** WORK INSTRUCTION **
Please say how many lines in the entries below hold the string "startswith", with no other words.

==== LISTED RECORDS ====

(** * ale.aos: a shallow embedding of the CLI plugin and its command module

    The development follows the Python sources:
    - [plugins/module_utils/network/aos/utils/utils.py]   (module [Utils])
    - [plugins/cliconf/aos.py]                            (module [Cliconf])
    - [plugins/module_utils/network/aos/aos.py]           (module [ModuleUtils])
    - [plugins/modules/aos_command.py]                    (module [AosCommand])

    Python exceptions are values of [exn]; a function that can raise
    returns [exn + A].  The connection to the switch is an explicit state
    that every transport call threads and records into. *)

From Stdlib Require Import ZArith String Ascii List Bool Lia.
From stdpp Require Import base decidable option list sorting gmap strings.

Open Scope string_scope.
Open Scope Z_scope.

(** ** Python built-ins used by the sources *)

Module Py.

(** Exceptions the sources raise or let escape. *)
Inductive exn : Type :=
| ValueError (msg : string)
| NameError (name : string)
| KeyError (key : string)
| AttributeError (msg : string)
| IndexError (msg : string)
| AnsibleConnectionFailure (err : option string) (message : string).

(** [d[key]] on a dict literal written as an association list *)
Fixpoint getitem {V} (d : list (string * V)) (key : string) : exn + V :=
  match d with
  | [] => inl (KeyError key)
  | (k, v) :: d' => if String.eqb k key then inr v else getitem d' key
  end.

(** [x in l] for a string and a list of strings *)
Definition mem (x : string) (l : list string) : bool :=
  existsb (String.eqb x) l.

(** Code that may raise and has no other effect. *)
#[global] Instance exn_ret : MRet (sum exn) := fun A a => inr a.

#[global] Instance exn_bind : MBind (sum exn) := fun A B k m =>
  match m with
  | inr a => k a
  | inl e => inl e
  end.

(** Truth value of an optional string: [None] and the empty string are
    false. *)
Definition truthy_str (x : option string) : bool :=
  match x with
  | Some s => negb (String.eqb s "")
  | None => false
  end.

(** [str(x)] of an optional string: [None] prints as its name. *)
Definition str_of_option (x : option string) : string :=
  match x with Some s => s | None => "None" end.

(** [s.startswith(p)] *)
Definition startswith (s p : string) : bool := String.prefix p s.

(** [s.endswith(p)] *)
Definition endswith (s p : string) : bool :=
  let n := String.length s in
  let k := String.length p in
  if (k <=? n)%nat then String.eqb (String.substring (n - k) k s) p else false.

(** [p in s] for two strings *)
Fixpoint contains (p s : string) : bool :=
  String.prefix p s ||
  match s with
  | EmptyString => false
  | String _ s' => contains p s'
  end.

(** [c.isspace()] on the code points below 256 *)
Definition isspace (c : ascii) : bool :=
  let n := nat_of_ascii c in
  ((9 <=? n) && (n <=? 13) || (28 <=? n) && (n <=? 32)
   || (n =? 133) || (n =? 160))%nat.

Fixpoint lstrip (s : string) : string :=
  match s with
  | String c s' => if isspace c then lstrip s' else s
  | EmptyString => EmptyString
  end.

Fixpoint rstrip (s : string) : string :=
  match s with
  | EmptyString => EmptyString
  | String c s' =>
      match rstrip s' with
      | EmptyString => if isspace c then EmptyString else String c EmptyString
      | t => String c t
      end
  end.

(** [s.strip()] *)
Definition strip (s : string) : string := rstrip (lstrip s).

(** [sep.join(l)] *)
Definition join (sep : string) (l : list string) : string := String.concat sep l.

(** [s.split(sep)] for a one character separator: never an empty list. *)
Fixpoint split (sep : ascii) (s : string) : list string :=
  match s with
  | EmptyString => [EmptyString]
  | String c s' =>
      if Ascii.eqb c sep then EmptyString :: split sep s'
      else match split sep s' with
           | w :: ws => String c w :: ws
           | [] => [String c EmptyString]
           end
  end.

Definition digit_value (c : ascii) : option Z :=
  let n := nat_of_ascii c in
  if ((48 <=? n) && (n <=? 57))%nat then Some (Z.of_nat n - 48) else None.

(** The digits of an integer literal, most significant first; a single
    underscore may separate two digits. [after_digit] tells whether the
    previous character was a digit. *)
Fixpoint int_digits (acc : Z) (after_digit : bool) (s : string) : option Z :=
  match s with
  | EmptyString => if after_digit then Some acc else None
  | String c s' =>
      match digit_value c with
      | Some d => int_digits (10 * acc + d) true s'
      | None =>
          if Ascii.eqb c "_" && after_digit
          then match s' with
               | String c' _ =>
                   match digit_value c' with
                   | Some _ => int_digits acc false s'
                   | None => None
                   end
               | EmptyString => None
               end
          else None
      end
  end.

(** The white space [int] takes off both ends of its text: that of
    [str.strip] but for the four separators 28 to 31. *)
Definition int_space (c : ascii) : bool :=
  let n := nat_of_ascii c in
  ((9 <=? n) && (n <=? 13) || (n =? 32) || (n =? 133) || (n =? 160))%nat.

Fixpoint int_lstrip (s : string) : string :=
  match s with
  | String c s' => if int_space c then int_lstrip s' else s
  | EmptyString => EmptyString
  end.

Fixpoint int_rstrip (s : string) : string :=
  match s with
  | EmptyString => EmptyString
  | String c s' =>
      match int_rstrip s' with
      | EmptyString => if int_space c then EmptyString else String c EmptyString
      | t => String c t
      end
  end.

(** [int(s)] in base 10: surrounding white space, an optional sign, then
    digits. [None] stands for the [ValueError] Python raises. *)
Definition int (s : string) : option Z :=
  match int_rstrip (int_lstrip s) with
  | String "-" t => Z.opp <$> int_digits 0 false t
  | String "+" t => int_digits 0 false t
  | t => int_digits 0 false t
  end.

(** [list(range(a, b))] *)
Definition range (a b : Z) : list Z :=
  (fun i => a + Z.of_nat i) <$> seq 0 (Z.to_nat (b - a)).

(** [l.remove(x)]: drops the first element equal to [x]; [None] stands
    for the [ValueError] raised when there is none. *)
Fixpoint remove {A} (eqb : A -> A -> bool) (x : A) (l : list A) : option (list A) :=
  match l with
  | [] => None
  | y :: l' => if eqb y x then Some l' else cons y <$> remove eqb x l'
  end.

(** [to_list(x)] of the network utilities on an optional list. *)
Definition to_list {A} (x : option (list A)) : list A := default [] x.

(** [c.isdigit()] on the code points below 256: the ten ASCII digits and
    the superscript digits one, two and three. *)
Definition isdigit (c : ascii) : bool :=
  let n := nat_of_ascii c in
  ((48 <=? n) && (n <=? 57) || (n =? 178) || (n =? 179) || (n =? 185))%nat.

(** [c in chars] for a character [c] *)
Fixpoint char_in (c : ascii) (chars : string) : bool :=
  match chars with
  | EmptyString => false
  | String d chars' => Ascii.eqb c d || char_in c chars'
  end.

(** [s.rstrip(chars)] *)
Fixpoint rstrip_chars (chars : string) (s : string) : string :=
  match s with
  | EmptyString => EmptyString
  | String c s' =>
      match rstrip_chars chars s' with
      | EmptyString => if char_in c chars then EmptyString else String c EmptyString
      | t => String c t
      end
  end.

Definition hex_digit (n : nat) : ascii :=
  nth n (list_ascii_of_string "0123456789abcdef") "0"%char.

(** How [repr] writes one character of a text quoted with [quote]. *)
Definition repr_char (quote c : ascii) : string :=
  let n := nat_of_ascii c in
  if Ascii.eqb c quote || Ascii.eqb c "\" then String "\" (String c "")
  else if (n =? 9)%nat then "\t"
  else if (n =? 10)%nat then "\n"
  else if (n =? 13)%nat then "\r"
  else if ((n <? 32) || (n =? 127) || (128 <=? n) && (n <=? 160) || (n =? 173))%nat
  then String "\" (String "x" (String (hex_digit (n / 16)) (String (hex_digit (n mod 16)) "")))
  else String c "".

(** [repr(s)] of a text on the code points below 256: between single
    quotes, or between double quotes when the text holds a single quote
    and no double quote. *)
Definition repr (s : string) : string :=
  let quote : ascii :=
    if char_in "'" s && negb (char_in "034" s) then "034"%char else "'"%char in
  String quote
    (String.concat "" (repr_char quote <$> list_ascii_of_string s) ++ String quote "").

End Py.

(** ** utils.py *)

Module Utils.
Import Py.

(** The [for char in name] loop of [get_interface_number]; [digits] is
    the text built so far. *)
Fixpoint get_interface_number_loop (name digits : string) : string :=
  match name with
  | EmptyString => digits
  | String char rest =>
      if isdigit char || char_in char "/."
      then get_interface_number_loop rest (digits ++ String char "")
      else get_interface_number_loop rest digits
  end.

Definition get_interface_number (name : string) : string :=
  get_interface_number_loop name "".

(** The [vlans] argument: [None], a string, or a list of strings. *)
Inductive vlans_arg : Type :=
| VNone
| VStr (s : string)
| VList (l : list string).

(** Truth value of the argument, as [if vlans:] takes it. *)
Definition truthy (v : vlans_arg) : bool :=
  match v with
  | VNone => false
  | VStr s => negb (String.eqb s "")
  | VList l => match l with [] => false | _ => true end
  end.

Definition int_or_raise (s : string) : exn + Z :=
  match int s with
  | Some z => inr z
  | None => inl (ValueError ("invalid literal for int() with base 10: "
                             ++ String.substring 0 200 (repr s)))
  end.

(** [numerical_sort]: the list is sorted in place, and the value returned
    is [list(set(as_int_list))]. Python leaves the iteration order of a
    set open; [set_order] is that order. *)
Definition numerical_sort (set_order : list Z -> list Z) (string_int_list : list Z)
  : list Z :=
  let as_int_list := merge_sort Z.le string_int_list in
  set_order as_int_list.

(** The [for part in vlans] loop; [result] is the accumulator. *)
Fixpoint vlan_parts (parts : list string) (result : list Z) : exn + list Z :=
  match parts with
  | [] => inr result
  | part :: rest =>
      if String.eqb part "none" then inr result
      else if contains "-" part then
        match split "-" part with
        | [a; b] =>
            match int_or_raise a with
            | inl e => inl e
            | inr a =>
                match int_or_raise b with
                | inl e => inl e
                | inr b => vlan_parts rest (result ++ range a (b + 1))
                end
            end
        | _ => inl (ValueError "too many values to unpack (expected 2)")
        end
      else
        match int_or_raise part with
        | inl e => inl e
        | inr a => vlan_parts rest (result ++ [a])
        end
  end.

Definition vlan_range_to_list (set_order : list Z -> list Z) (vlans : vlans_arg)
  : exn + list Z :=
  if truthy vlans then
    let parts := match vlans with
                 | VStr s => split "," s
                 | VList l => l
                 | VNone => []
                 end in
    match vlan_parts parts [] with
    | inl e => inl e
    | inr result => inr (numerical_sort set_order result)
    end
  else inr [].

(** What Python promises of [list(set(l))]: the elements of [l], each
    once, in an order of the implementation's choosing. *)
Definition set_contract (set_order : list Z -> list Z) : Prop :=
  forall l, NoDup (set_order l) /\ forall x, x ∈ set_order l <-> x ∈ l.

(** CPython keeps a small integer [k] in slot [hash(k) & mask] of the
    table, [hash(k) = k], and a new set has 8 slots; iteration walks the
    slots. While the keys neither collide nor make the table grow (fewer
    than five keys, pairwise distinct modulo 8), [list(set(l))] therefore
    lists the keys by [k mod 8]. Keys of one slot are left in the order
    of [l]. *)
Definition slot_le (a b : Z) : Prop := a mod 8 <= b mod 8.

====

** OUTPUT OF THE EXERCISE **
2